A Rural Therapeutic Community in Yanbian, Jilin
Published online by Cambridge University Press: 06 August 2018
In 1983 the branch hospital of the Yanbian Community Psychiatric Hospital, a rural residential centre for 120 chronic psychiatric patients who have no means of financial support, adopted a new treatment philosophy that emphasised psychosocial rehabilitation and made the protection of patients' human rights and respect for their personal dignity the central organising principles for the hospital's treatment programme.

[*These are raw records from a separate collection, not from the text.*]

(** C8: in a state that is not done, an action whose length differs from
    the number of declared inputs makes [step] log and raise the
    [ValueError] whose message holds the declared count and the count
    passed, and the controller is as before, so that a corrected call runs
    as if the failed one had not been made; an action of the declared
    length passes the check: nothing more is logged and the call goes on
    to push the values and simulate. *)
Theorem step_action_length {M : Type} (fmu : FMUModelME2 M) (solve_ivp : solver M)
    (e : Env M) (a : action) :
  is_done e = Return false ->
  let values := fst (as_sequence a) in
  let expected := List.length (model_input_names e) in
  let actual := List.length values in
  let message :=
    ("List of values for model inputs should be of the length " ++ str_of_nat expected
       ++ ",equal to the number of model inputs. Actual length " ++ str_of_nat actual)%string in
  (actual <> expected ->
   step fmu solve_ivp e a
     = (e, snd (as_sequence a) ++ [LogError message], Raise (ValueError message)) /\
   forall a', step fmu solve_ivp (fst (fst (step fmu solve_ivp e a))) a'
              = step fmu solve_ivp e a') /\
  (actual = expected ->
   exists t0 t1, sim_time_interval e = Some (t0, t1) /\
     step fmu solve_ivp e a
       = (fst (step_simulate fmu solve_ivp e t0 (fmu_set fmu (model_input_names e) values (model e))),
          snd (as_sequence a),
          snd (step_simulate fmu solve_ivp e t0 (fmu_set fmu (model_input_names e) values (model e))))).
Proof.
  intros Hd values expected actual message.
  destruct (is_done_window e false Hd) as (t0 & t1 & Hw).
  split.
  - intros Hne.
    assert (Hs : step fmu solve_ivp e a
                 = (e, snd (as_sequence a) ++ [LogError message], Raise (ValueError message))).
    { unfold step. rewrite Hd, Hw.
      subst values expected actual message.
      destruct (as_sequence a) as [vs logs]; simpl in *.
      apply Nat.eqb_neq in Hne. rewrite Hne. reflexivity. }
    split; [exact Hs|]. intros a'. rewrite Hs. reflexivity.
  - intros Heq. exists t0, t1. split; [exact Hw|].
    unfold step. rewrite Hd, Hw.
    subst values expected actual message.
    destruct (as_sequence a) as [vs logs]; simpl in *.
    apply Nat.eqb_eq in Heq. rewrite Heq. simpl.
    destruct (step_simulate fmu solve_ivp e t0 _) as [e1 res]. reflexivity.
Qed.

Lemma step_action_length_witness :
  is_done (demo_started euler_ivp (Some 5%Z) None) = Return false /\
  step linear euler_ivp (demo_started euler_ivp (Some 5%Z) None) (ActSeq [VNum 1; VNum 2])
    = (demo_started euler_ivp (Some 5%Z) None,
       [LogError (action_length_message 1 2)],
       Raise (ValueError (action_length_message 1 2))).
Proof.
  split; [vm_compute; reflexivity|].
  assert (Hd : is_done (demo_started euler_ivp (Some 5%Z) None) = Return false)
    by (vm_compute; reflexivity).
  destruct (step_action_length linear euler_ivp _ (ActSeq [VNum 1; VNum 2]) Hd) as [Hbad _].
  destruct Hbad as [Hs _]; [vm_compute; lia|].
  exact Hs.
Defined.

Lemma length_list_ascii_of_string (s : string) :
  List.length (list_ascii_of_string s) = String.length s.
Proof. induction s as [|c s IH]; simpl; congruence. Qed.

Lemma length_chars (s : string) : List.length (chars s) = String.length s.
Proof. unfold chars. rewrite List.length_map. apply length_list_ascii_of_string. Qed.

From being a boarding facility for chronic psychiatric patients, the hospital became a thriving community. Comparison of the status of the 81 continuously resident schizophrenic patients before and after the policy change showed that (a) the proportion who actively participated in agricultural labour increased from 10% in 1982 to 38% in 1990; (b) the proportion who worked at non-agricultural jobs increased from 7% in 1982 to 22% in 1990; and (c) their mean yearly income increased from 1.67 Rmb in 1982 to 246.70 Rmb in 1990. Moreover, the number of successful suicides among all the patients in the hospital dropped from 13 in 1975–1982 to 1 in 1983–1990. We conclude that the success of psychiatric rehabilitation programmes depends on the extent to which they address the core issues of personal dignity and basic human rights.